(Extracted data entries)

----------

(** Lines 173-181. *)
Definition kyc_aml_screening (data : json) (result : string) : py string :=
  c <- py_in "aml_screening" data ;;
  if c then
    result <- Ok (result ++ (LF ++ "### AML Screening" ++ LF ++ LF)) ;;
    aml <- py_getitem data "aml_screening" ;;
    status <- py_get aml "status" (JStr "Unknown") ;;
    result <- Ok (result ++ ("- **Status**: " ++ py_str status ++ LF)) ;;
    risk_level <- py_get aml "risk_level" (JStr "Unknown") ;;
    result <- Ok (result ++ ("- **Risk Level**: " ++ py_str risk_level ++ LF)) ;;
    c <- in_and_truthy "matches" aml ;;
    if c then
      result <- Ok (result ++ ("- **Watchlist Matches**:" ++ LF)) ;;
      matches <- py_getitem aml "matches" ;;
      items <- py_iter matches ;;
      for_each items result kyc_match
    else Ok result
  else Ok result.

(** Line 186, and the same line of the other recommendation lists. *)
Definition bullet (result : string) (item : json) : py string :=
  Ok (result ++ ("- " ++ py_str item ++ LF)).

(** Lines 183-186. *)
Definition kyc_required_actions (data : json) (result : string) : py string :=
  c <- in_and_truthy "required_actions" data ;;
  if c then
    result <- Ok (result ++ (LF ++ "### Required Actions" ++ LF ++ LF)) ;;
    actions <- py_getitem data "required_actions" ;;
    items <- py_iter actions ;;
    for_each items result bullet
  else Ok result.

(** Lines 157-188: the sections, in order. *)
Definition verify_customer_kyc_sections (data : json) (result : string) : py string :=
  result <- kyc_status data result ;;
  result <- kyc_date data result ;;
  result <- kyc_identity_verification data result ;;
  result <- kyc_aml_screening data result ;;
  result <- kyc_required_actions data result ;;
  Ok result.

(** Lines 149-188. *)
Definition verify_customer_kyc_report (t : datetime) (customer_id : string)
    (data : json) : py string :=
  err <- py_in "error" data ;;
  if err then
    e <- py_getitem data "error" ;;
    Ok ("Error verifying customer KYC: " ++ py_str e)
  else
    result <- Ok ("## Customer KYC Verification" ++ LF ++ LF) ;;
    result <- Ok (result ++ ("**Customer ID**: " ++ customer_id ++ LF)) ;;
    result <- Ok (result ++ ("**Verification Time**: " ++ strftime t ++ LF ++ LF)) ;;
    verify_customer_kyc_sections data result.

(** Lines 119-188. *)
Definition verify_customer_kyc (cfg : config) (w : world) (customer_id : string)
    : py string * list request :=
  let fetched :=
    if development_mode w then (verify_customer_kyc_mock, [])
    else make_api_request cfg (network w)
           ("customers/" ++ customer_id ++ "/kyc") "GET" None None in
  (verify_customer_kyc_report (now w) customer_id (fst fetched), snd fetched).

(** *** analyze_communication *)

Definition analyze_communication_mock : json :=
  JDict
    [("communication_type", JStr "Email");
     ("compliance_status", JStr "REVIEW_REQUIRED");
     ("sentiment_analysis", JDict [("overall", JStr "Neutral")]);
     ("issues",
      JList
        [JDict
           [("category", JStr "Disclosure");
            ("description", JStr "Missing required risk disclosure");
            ("severity", JStr "Medium");
            ("context", JStr "We recommend investing in our new high-yield fund...")]]);
     ("recommendations",
      JList
        [JStr "Add standard risk disclosure statement";
         JStr "Include performance disclaimer"])].

(** Lines 233-234. *)
Definition communication_type (data : json) (result : string) : py string :=
  c <- py_in "communication_type" data ;;
  if c then
    v <- py_getitem data "communication_type" ;;
    Ok (result ++ ("**Type**: " ++ py_str v ++ LF))
  else Ok result.

(** Lines 236-237. *)
Definition communication_status (data : json) (result : string) : py string :=
  c <- py_in "compliance_status" data ;;
  if c then
    v <- py_getitem data "compliance_status" ;;
    Ok (result ++ ("**Compliance Status**: " ++ py_str v ++ LF))
  else Ok result.

(** Lines 239-241. *)
Definition communication_sentiment (data : json) (result : string) : py string :=
  c <- py_in "sentiment_analysis" data ;;
  if c then
    sentiment <- py_getitem data "sentiment_analysis" ;;
    overall <- py_get sentiment "overall" (JStr "Unknown") ;;
    Ok (result ++ ("**Sentiment**: " ++ py_str overall ++ LF))
  else Ok result.

(** Lines 246-250: the body of the loop over the issues. *)
Definition communication_issue (result : string) (issue : json) : py string :=
  category <- py_getitem issue "category" ;;
  description <- py_getitem issue "description" ;;
  result <- Ok (result ++ ("- **" ++ py_str category ++ "**: " ++ py_str description ++ LF)) ;;
  result <- (c <- py_in "severity" issue ;;
             if c then
               v <- py_getitem issue "severity" ;;
               Ok (result ++ ("  - Severity: " ++ py_str v ++ LF))
             else Ok result) ;;
  c <- py_in "context" issue ;;
  if c then
    v <- py_getitem issue "context" ;;
    Ok (result ++ ("  - Context: " ++ DQUOTE ++ py_str v ++ DQUOTE ++ LF))
  else Ok result.

(** Lines 243-252. *)
Definition communication_issues (data : json) (result : string) : py string :=
  c <- in_and_truthy "issues" data ;;
  if c then
    result <- Ok (result ++ (LF ++ "### Identified Issues" ++ LF ++ LF)) ;;
    issues <- py_getitem data "issues" ;;
    items <- py_iter issues ;;
    for_each items result communication_issue
  else Ok (result ++ (LF ++ "### No compliance issues detected" ++ LF)).

(** Lines 254-257. *)
Definition communication_recommendations (data : json) (result : string) : py string :=
  c <- in_and_truthy "recommendations" data ;;
  if c then
    result <- Ok (result ++ (LF ++ "### Recommendations" ++ LF ++ LF)) ;;
    recs <- py_getitem data "recommendations" ;;
    items <- py_iter recs ;;
    for_each items result bullet
  else Ok result.

(** Lines 233-259: the sections, in order. *)
Definition analyze_communication_sections (data : json) (result : string) : py string :=
  result <- communication_type data result ;;
  result <- communication_status data result ;;
  result <- communication_sentiment data result ;;
  result <- communication_issues data result ;;
  result <- communication_recommendations data result ;;
  Ok result.

(** Lines 225-259. *)
Definition analyze_communication_report (t : datetime) (communication_id : string)
    (data : json) : py string :=
  err <- py_in "error" data ;;
  if err then
    e <- py_getitem data "error" ;;
    Ok ("Error analyzing communication: " ++ py_str e)
  else
    result <- Ok ("## Communication Compliance Analysis" ++ LF ++ LF) ;;
    result <- Ok (result ++ ("**Communication ID**: " ++ communication_id ++ LF)) ;;
    result <- Ok (result ++ ("**Analysis Time**: " ++ strftime t ++ LF ++ LF)) ;;
    analyze_communication_sections data result.

(** Lines 191-259. *)
Definition analyze_communication (cfg : config) (w : world) (communication_id : string)
    : py string * list request :=
  let fetched :=
    if development_mode w then (analyze_communication_mock, [])
    else make_api_request cfg (network w)
           ("communications/" ++ communication_id ++ "/analyze") "GET" None None in
  (analyze_communication_report (now w) communication_id (fst fetched), snd fetched).

(** *** get_regulatory_updates *)

Definition get_regulatory_updates_mock : json :=
  JDict
    [("updates",
      JList
        [JDict
           [("title", JStr "New AML Reporting Requirements");
            ("date", JStr "2025-03-01");
            ("jurisdiction", JStr "United States");
            ("category", JStr "Anti-Money Laundering");
            ("summary", JStr "The Financial Crimes Enforcement Network (FinCEN) has issued new guidelines for reporting suspicious transactions related to cryptocurrency exchanges.");
            ("action_items",
             JList
               [JStr "Update AML monitoring systems";
                JStr "Train compliance staff on new requirements";
                JStr "Implement enhanced due diligence for crypto transactions"])];
         JDict
           [("title", JStr "ESG Disclosure Framework");
            ("date", JStr "2025-02-15");
            ("jurisdiction", JStr "European Union");
            ("category", JStr "ESG Compliance");
            ("summary", JStr "The European Securities and Markets Authority (ESMA) has finalized the new ESG disclosure framework for financial products.");
            ("action_items",
             JList
               [JStr "Assess current ESG reporting capabilities";
                JStr "Implement new disclosure templates";
                JStr "Review investment products for compliance"])]])].

(** Lines 316-319. *)
Definition update_action_items (update : json) (result : string) : py string :=
  c <- in_and_truthy "action_items" update ;;
  if c then
    result <- Ok (result ++ ("**Required Actions**:" ++ LF)) ;;
    action_items <- py_getitem update "action_items" ;;
    items <- py_iter action_items ;;
    for_each items result bullet
  else Ok result.

(** Lines 310-321: the body of the loop over the updates. *)
Definition regulatory_update (result : string) (update : json) : py string :=
  title <- py_get update "title" (JStr "Untitled Update") ;;
  result <- Ok (result ++ ("### " ++ py_str title ++ LF ++ LF)) ;;
  date <- py_get update "date" (JStr "Unknown") ;;
  result <- Ok (result ++ ("**Date**: " ++ py_str date ++ LF)) ;;
  jurisdiction <- py_get update "jurisdiction" (JStr "Global") ;;
  result <- Ok (result ++ ("**Jurisdiction**: " ++ py_str jurisdiction ++ LF)) ;;
  category <- py_get update "category" (JStr "General") ;;
  result <- Ok (result ++ ("**Category**: " ++ py_str category ++ LF ++ LF)) ;;
  summary <- py_get update "summary" (JStr "No summary available") ;;
  result <- Ok (result ++ (py_str summary ++ LF ++ LF)) ;;
  result <- update_action_items update result ;;
  Ok (result ++ (LF ++ "---" ++ LF ++ LF)).

(** Lines 308-323. *)
Definition regulatory_updates (data : json) (result : string) : py string :=
  c <- in_and_truthy "updates" data ;;
  if c then
    updates <- py_getitem data "updates" ;;
    items <- py_iter updates ;;
    for_each items result regulatory_update
  else Ok (result ++ ("No recent regulatory updates available." ++ LF)).

(** Lines 308-325: the sections, in order. *)
Definition get_regulatory_updates_sections (data : json) (result : string) : py string :=
  result <- regulatory_updates data result ;;
  Ok result.

(** Lines 302-325: no line of this report reads the clock. *)
Definition get_regulatory_updates_report (data : json) : py string :=
  err <- py_in "error" data ;;
  if err then
    e <- py_getitem data "error" ;;
    Ok ("Error fetching regulatory updates: " ++ py_str e)
  else
    result <- Ok ("## Recent Regulatory Updates" ++ LF ++ LF) ;;
    get_regulatory_updates_sections data result.

(** Lines 262-325. *)
Definition get_regulatory_updates (cfg : config) (w : world)
    : py string * list request :=
  let fetched :=
    if development_mode w then (get_regulatory_updates_mock, [])
    else make_api_request cfg (network w) "regulatory/updates" "GET" None None in
  (get_regulatory_updates_report (fst fetched), snd fetched).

----------

Work to complete -
Given the data above, which lines hold the string "jurisdiction"? Return them.

Solution -
            ("jurisdiction", JStr "United States");
            ("jurisdiction", JStr "European Union");
  jurisdiction <- py_get update "jurisdiction" (JStr "Global") ;;
  result <- Ok (result ++ ("**Jurisdiction**: " ++ py_str jurisdiction ++ LF)) ;;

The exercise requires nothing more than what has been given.